Der deutsche Fondsverband BVI fordert daher, „die Meldepflichten auf strategische Investments aus Drittstaaten zu begrenzen und reine Kapitalanlagen auszunehmen“. Die Fondsgesellschaften verfolgen außerhalb des Private-Equity-Sektors generell keine strategischen Ziele bei den Unternehmen, in die sie investierten, betonte ein BVI-Sprecher.

„Immer mehr Einfluss darauf, mit wem private Unternehmen kooperieren dürften“

Aus Industrie und Opposition gibt es überdies grundsätzliche Einwände. Der Staat bekomme durch die Gesetzesänderungen „immer mehr Einfluss darauf, mit wem private Unternehmen kooperieren dürften“, kritisiert BDI-Vertreter Sprich.

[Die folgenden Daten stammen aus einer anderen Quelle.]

(* ===== verification/Float64.v ===== *)
(** * The [f64] arithmetic of the rate limiter

    [f64] is IEEE 754 binary64 as the Standard Library's [SpecFloat] defines it. The
    casts [u64 as f64] and [f64::ceil() as u32] follow the Rust reference; the lemmas
    give the two facts of rounding the limiter depends on: an operation on non-negative
    operands stays non-negative, and rounding never falls below an integer that a double
    represents. *)

From Stdlib Require Import SpecFloat.
From stdpp Require Import options.
From S2P Require Import Prelude Rust.

Abbreviation f64 := spec_float.
Abbreviation prec64 := 53 (only parsing).
Abbreviation emax64 := 1024 (only parsing).

(** [n as f64]: round to nearest even. *)
Definition f64_of_u64 (n : Z) : f64 := binary_normalize prec64 emax64 n 0 false.
Definition f64_sub : f64 → f64 → f64 := SFsub prec64 emax64.
Definition f64_add : f64 → f64 → f64 := SFadd prec64 emax64.
Definition f64_mul : f64 → f64 → f64 := SFmul prec64 emax64.
Definition f64_div : f64 → f64 → f64 := SFdiv prec64 emax64.

(** [x.ceil() as u32]: saturating, NaN to zero. *)
Definition f64_ceil_as_u32 (x : f64) : Z :=
  match x with
  | S754_zero _ | S754_nan | S754_infinity true | S754_finite true _ _ => 0
  | S754_infinity false => U32_MAX
  | S754_finite false m e =>
    Z.min U32_MAX
      (if 0 <=? e then Z.pos m * 2 ^ e else - ((- Z.pos m) / 2 ^ (- e)))
  end.

(** ** Rounding *)

(** The number [m * 2^e] is at least the integer [n]. *)
Definition scaled_ge (m e n : Z) : Prop := n * 2 ^ Z.max 0 (- e) ≤ m * 2 ^ Z.max 0 e.

(** A float that is non-negative and at least [n]. *)
Definition f64_ge (x : f64) (n : Z) : Prop :=
  match x with
  | S754_zero _ => n ≤ 0
  | S754_infinity false => True
  | S754_finite false m e => scaled_ge (Z.pos m) e n
  | _ => False
  end.
Definition f64_nonneg (x : f64) : Prop :=
  match x with
  | S754_zero _ | S754_infinity false | S754_finite false _ _ => True
  | _ => False
  end.

Lemma digits2_log2 p : Z.pos (digits2_pos p) = Z.log2 (Z.pos p) + 1.
Proof.
  induction p as [p IH|p IH|]; [| |done]; cbn [digits2_pos]; rewrite Pos2Z.inj_succ, IH.
  - rewrite (Pos2Z.inj_xI p), Z.log2_succ_double by lia. lia.
  - rewrite (Pos2Z.inj_xO p), Z.log2_double by lia. lia.
Qed.

Lemma iter_pos_nat {A} (f : A → A) p x : SpecFloat.iter_pos f p x = Nat.iter (Pos.to_nat p) f x.
Proof.
  revert x. induction p as [p IH|p IH|]; intros x; cbn [SpecFloat.iter_pos].
  - rewrite !IH, <-Nat.iter_add, <-Nat.iter_succ_r. f_equal. lia.
  - rewrite !IH, <-Nat.iter_add. f_equal. lia.
  - done.
Qed.

Lemma shr_1_m r : 0 ≤ shr_m r → shr_m (shr_1 r) = shr_m r / 2.
Proof.
  destruct r as [m r s]. cbn. intros Hm. destruct m as [|[p|p|]|p]; cbn; try done.
  - rewrite (Pos2Z.inj_xI p), Z.mul_comm, Z.div_add_l by done. cbn. lia.
  - rewrite (Pos2Z.inj_xO p), Z.mul_comm, Z.div_mul by done. done.
Qed.

Lemma shr_iter_m n r : 0 ≤ shr_m r → shr_m (Nat.iter n shr_1 r) = shr_m r / 2 ^ Z.of_nat n.
Proof.
  intros Hr. induction n as [|n IH]; [by cbn; rewrite Z.div_1_r|]. rewrite Nat.iter_succ.
  rewrite shr_1_m, IH.
  - rewrite Z.div_div by lia. f_equal. rewrite Nat2Z.inj_succ, Z.pow_succ_r by lia. lia.
  - rewrite IH. apply Z.div_pos; lia.
Qed.

(** Shifting right by [k] bits: the quotient and the new exponent. *)
Lemma shr_fexp_spec m e l : 0 ≤ m →
  let k := Z.max 0 (fexp 53 1024 (Zdigits2 m + e) - e) in
  shr_m (shr_fexp 53 1024 m e l).1 = m / 2 ^ k ∧ (shr_fexp 53 1024 m e l).2 = e + k.
Proof.
  intros Hm. unfold shr_fexp.
  assert (shr_m (shr_record_of_loc m l) = m) as Hl by by destruct l as [|[]].
  destruct (_ - e) as [|p|p] eqn:Hk; cbn -[Z.max Z.pow].
  - rewrite Hl, Z.div_1_r. lia.
  - rewrite iter_pos_nat, shr_iter_m, Hl by lia. rewrite positive_nat_Z, Z.max_r by lia. done.
  - rewrite Hl, Z.max_l, Z.div_1_r by lia. lia.
Qed.

(** Dropping low bits keeps the number above every integer a double represents. *)
Lemma shift_scaled_ge m e k n :
  0 < m → 0 ≤ n ≤ 2 ^ 53 → k = Z.max 0 (fexp 53 1024 (Zdigits2 m + e) - e) →
  scaled_ge m e n → scaled_ge (m / 2 ^ k) (e + k) n.
Proof.
  intros Hm Hn Hk Hge. destruct (decide (k = 0)) as [->|Hk0].
  { by rewrite Z.div_1_r, Z.add_0_r. }
  assert (Zdigits2 m = Z.log2 m + 1) as Hd by (destruct m; [lia|apply digits2_log2|lia]).
  unfold fexp, emin in Hk. rewrite Hd in Hk.
  assert (0 < k) as Hkpos by lia. pose proof (Z.pow_pos_nonneg 2 k ltac:(lia) ltac:(lia)) as H2k.
  unfold scaled_ge in *. destruct (decide (e + k ≤ 0)) as [Hle|Hgt].
  - rewrite (Z.max_r 0 (- (e + k))), (Z.max_l 0 (e + k)), Z.pow_0_r, Z.mul_1_r by lia.
    rewrite (Z.max_r 0 (- e)), (Z.max_l 0 e), Z.pow_0_r, Z.mul_1_r in Hge by lia.
    apply Z.div_le_lower_bound; [done|].
    replace (- e) with (k + - (e + k)) in Hge by lia. rewrite Z.pow_add_r in Hge by lia. lia.
  - rewrite (Z.max_l 0 (- (e + k))), (Z.max_r 0 (e + k)), Z.pow_0_r, Z.mul_1_r by lia.
    assert (k = Z.log2 m - 52) as Hkl by lia.
    destruct (Z.log2_spec m Hm) as [Hlog _].
    assert (2 ^ 52 ≤ m / 2 ^ k) as Hq.
    { apply Z.div_le_lower_bound; [done|]. rewrite <-Z.pow_add_r by lia.
      by replace (k + 52) with (Z.log2 m) by lia. }
    assert (2 ^ 1 ≤ 2 ^ (e + k)) as He by (apply Z.pow_le_mono_r; lia).
    change (2 ^ 53) with (2 ^ 52 * 2 ^ 1) in Hn. nia.
Qed.

Lemma round_nearest_even_ge m l : m ≤ round_nearest_even m l ≤ m + 1.
Proof. unfold round_nearest_even. destruct l as [|[]]; try lia. destruct (Z.even m); lia. Qed.

Lemma scaled_ge_mono m m' e n : m ≤ m' → scaled_ge m e n → scaled_ge m' e n.
Proof.
  unfold scaled_ge. intros Hm Hge.
  pose proof (Z.pow_pos_nonneg 2 (Z.max 0 e) ltac:(lia) ltac:(lia)). nia.
Qed.

Lemma scaled_ge_pos m e n : 0 < n → scaled_ge m e n → 0 < m.
Proof.
  unfold scaled_ge. intros Hn Hge.
  pose proof (Z.pow_pos_nonneg 2 (Z.max 0 e) ltac:(lia) ltac:(lia)).
  pose proof (Z.pow_pos_nonneg 2 (Z.max 0 (- e)) ltac:(lia) ltac:(lia)). nia.
Qed.

Lemma round_aux_ge m e l n :
  0 < n ≤ 2 ^ 53 → scaled_ge m e n → f64_ge (binary_round_aux 53 1024 false m e l) n.
Proof.
  intros Hn Hge. assert (0 < m) as Hm by (eapply scaled_ge_pos; eauto; lia).
  unfold binary_round_aux.
  destruct (shr_fexp_spec m e l ltac:(lia)) as [Hm1 He1].
  destruct (shr_fexp 53 1024 m e l) as [mrs1 e1]. cbn [fst snd] in Hm1, He1.
  assert (scaled_ge (shr_m mrs1) e1 n) as Hge1.
  { rewrite Hm1, He1. apply (shift_scaled_ge m e); auto; lia. }
  set (m2 := round_nearest_even _ _).
  assert (scaled_ge m2 e1 n) as Hge2.
  { eapply scaled_ge_mono; [|done]. apply round_nearest_even_ge. }
  assert (0 < m2) as Hm2 by (eapply scaled_ge_pos; [|done]; lia).
  destruct (shr_fexp_spec m2 e1 loc_Exact ltac:(lia)) as [Hm3 He3].
  destruct (shr_fexp 53 1024 m2 e1 loc_Exact) as [mrs3 e3]. cbn [fst snd] in Hm3, He3.
  assert (scaled_ge (shr_m mrs3) e3 n) as Hge3.
  { rewrite Hm3, He3. apply (shift_scaled_ge m2 e1); auto; lia. }
  assert (0 < shr_m mrs3) as Hpos by (eapply scaled_ge_pos; [|done]; lia).
  destruct (shr_m mrs3) as [|p|p]; [lia| |lia].
  by destruct (e3 <=? 1024 - 53).
Qed.

Lemma round_aux_nonneg m e l : 0 ≤ m → f64_nonneg (binary_round_aux 53 1024 false m e l).
Proof.
  intros Hm. unfold binary_round_aux.
  destruct (shr_fexp_spec m e l Hm) as [Hm1 _].
  destruct (shr_fexp 53 1024 m e l) as [mrs1 e1]. cbn [fst snd] in Hm1.
  assert (0 ≤ shr_m mrs1) as Hp1.
  { rewrite Hm1. apply Z.div_pos; [done|]. apply Z.pow_pos_nonneg; lia. }
  pose proof (round_nearest_even_ge (shr_m mrs1) (loc_of_shr_record mrs1)) as Hr.
  destruct (shr_fexp_spec (round_nearest_even (shr_m mrs1) (loc_of_shr_record mrs1)) e1
    loc_Exact ltac:(lia)) as [Hm3 _].
  destruct (shr_fexp 53 1024 (round_nearest_even _ _) e1 loc_Exact) as [mrs3 e3].
  cbn [fst snd] in Hm3.
  assert (0 ≤ shr_m mrs3) as Hp3.
  { rewrite Hm3. apply Z.div_pos; [lia|]. apply Z.pow_pos_nonneg; lia. }
  destruct (shr_m mrs3) as [|p|p]; [done| |lia]. by destruct (e3 <=? 1024 - 53).
Qed.

(** ** Alignment, and the operations on integers *)

Lemma iter_xO_val p d : Z.pos (Pos.iter xO p d) = Z.pos p * 2 ^ Z.pos d.
Proof.
  induction d as [|d IH] using Pos.peano_ind.
  { change (Pos.iter xO p 1) with (p~0)%positive. by rewrite Pos2Z.inj_xO, Z.pow_1_r, Z.mul_comm. }
  rewrite Pos.iter_succ, (Pos2Z.inj_xO (Pos.iter xO p d)), IH.
  rewrite Pos2Z.inj_succ, Z.pow_succ_r; lia.
Qed.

Der wirtschaftspolitische Sprecher der FDP-Bundestagsfraktion, Reinhard Houben, hält die Begründung Altmaiers für vorgeschoben. So seien die von der Bundesregierung befürchteten Firmenkäufe in der Pandemie bislang ausgeblieben.

In seiner Antwort auf eine Frage Houbens erklärt das Wirtschaftsministerium tatsächlich, es könne „bisher kein erhöhtes Interesse an der Übernahme deutscher Unternehmen seit Beginn der Corona-Krise festgestellt werden“.

Der Bundesregierung gehe es längst nicht mehr um die Gefahrenabwehr, folgert Houben. „Es geht ihr vielmehr darum, wirtschaftliche Entscheidungen besser von oben steuern zu können.“ Die Große Koalition strebe eine „gelenkte Industriepolitik nach französischem Muster an“.